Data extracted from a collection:
══════════

Lemma attempt_keeps URL pn e name0 req req' out :
  has_param req name0 ->
  attempt URL pn e req = (req', out) ->
  has_param req' name0.
Proof.
  intros Hhas Hrun. unfold attempt in Hrun.
  destruct (useRegex e).
  - unfold attachPathParamsToRequestIfExists in Hrun.
    destruct (JsString.is_empty (key e)).
    { injection Hrun as <- <-. exact Hhas. }
    destruct (regexp_exec (key e) URL) as [| |groups].
    + injection Hrun as <- <-. exact Hhas.
    + injection Hrun as <- <-. exact Hhas.
    + unfold bind in Hrun.
      destruct (for_each _ _ req) as [req1 [[]|]] eqn:Hloop.
      * injection Hrun as <- <-.
        eapply (for_each_set_param_keeps _
                  (fun ip : nat * string => (ip.2, mjoin (groups !! ip.1)))); eauto.
      * injection Hrun as <- <-.
        eapply (for_each_set_param_keeps _
                  (fun ip : nat * string => (ip.2, mjoin (groups !! ip.1)))); eauto.
  - unfold fastPathMatch in Hrun.
    destruct (length (pathNames e) =? length pn)%nat.
    + eapply fastPathLoop_keeps; eauto.
    + injection Hrun as <- <-. exact Hhas.
Qed.

Lemma attempt_frame URL pn e name0 req req' out :
  name0 ∉ entry_names e ->
  attempt URL pn e req = (req', out) ->
  param_of req' name0 = param_of req name0.
Proof.
  intros Hout Hrun. unfold attempt in Hrun. unfold entry_names in Hout.
  destruct (useRegex e).
  - unfold attachPathParamsToRequestIfExists in Hrun.
    destruct (JsString.is_empty (key e)).
    { injection Hrun as <- <-. reflexivity. }
    destruct (regexp_exec (key e) URL) as [| |groups].
    + injection Hrun as <- <-. reflexivity.
    + injection Hrun as <- <-. reflexivity.
    + assert (Hall : Forall (fun ip : nat * string => name0 <> ip.2)
                       (imap (fun i segment => (i, segment)) (params e))).
      { apply Forall_forall. intros [i n] Hin Heq. cbn [snd] in Heq. subst n.
        apply elem_of_lookup_imap_1 in Hin as (j & n & Hpair & Hn).
        injection Hpair as _ ->. apply Hout. eapply list_elem_of_lookup_2; exact Hn. }
      unfold bind in Hrun.
      destruct (for_each _ _ req) as [req1 [[]|]] eqn:Hloop.
      * injection Hrun as <- <-.
        eapply (for_each_set_param_frame _
                  (fun ip : nat * string => (ip.2, mjoin (groups !! ip.1)))); eauto.
      * injection Hrun as <- <-.
        eapply (for_each_set_param_frame _
                  (fun ip : nat * string => (ip.2, mjoin (groups !! ip.1)))); eauto.
  - unfold fastPathMatch in Hrun.
    destruct (length (pathNames e) =? length pn)%nat.
    + eapply fastPathLoop_frame; eauto.
    + injection Hrun as <- <-. reflexivity.
Qed.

══════════

Problem description:
Write the data out in full, matching every line exactly.

Reply:
Lemma attempt_keeps URL pn e name0 req req' out :
  has_param req name0 ->
  attempt URL pn e req = (req', out) ->
  has_param req' name0.
Proof.
  intros Hhas Hrun. unfold attempt in Hrun.
  destruct (useRegex e).
  - unfold attachPathParamsToRequestIfExists in Hrun.
    destruct (JsString.is_empty (key e)).
    { injection Hrun as <- <-. exact Hhas. }
    destruct (regexp_exec (key e) URL) as [| |groups].
    + injection Hrun as <- <-. exact Hhas.
    + injection Hrun as <- <-. exact Hhas.
    + unfold bind in Hrun.
      destruct (for_each _ _ req) as [req1 [[]|]] eqn:Hloop.
      * injection Hrun as <- <-.
        eapply (for_each_set_param_keeps _
                  (fun ip : nat * string => (ip.2, mjoin (groups !! ip.1)))); eauto.
      * injection Hrun as <- <-.
        eapply (for_each_set_param_keeps _
                  (fun ip : nat * string => (ip.2, mjoin (groups !! ip.1)))); eauto.
  - unfold fastPathMatch in Hrun.
    destruct (length (pathNames e) =? length pn)%nat.
    + eapply fastPathLoop_keeps; eauto.
    + injection Hrun as <- <-. exact Hhas.
Qed.

Lemma attempt_frame URL pn e name0 req req' out :
  name0 ∉ entry_names e ->
  attempt URL pn e req = (req', out) ->
  param_of req' name0 = param_of req name0.
Proof.
  intros Hout Hrun. unfold attempt in Hrun. unfold entry_names in Hout.
  destruct (useRegex e).
  - unfold attachPathParamsToRequestIfExists in Hrun.
    destruct (JsString.is_empty (key e)).
    { injection Hrun as <- <-. reflexivity. }
    destruct (regexp_exec (key e) URL) as [| |groups].
    + injection Hrun as <- <-. reflexivity.
    + injection Hrun as <- <-. reflexivity.
    + assert (Hall : Forall (fun ip : nat * string => name0 <> ip.2)
                       (imap (fun i segment => (i, segment)) (params e))).
      { apply Forall_forall. intros [i n] Hin Heq. cbn [snd] in Heq. subst n.
        apply elem_of_lookup_imap_1 in Hin as (j & n & Hpair & Hn).
        injection Hpair as _ ->. apply Hout. eapply list_elem_of_lookup_2; exact Hn. }
      unfold bind in Hrun.
      destruct (for_each _ _ req) as [req1 [[]|]] eqn:Hloop.
      * injection Hrun as <- <-.
        eapply (for_each_set_param_frame _
                  (fun ip : nat * string => (ip.2, mjoin (groups !! ip.1)))); eauto.
      * injection Hrun as <- <-.
        eapply (for_each_set_param_frame _
                  (fun ip : nat * string => (ip.2, mjoin (groups !! ip.1)))); eauto.
  - unfold fastPathMatch in Hrun.
    destruct (length (pathNames e) =? length pn)%nat.
    + eapply fastPathLoop_frame; eauto.
    + injection Hrun as <- <-. reflexivity.
Qed.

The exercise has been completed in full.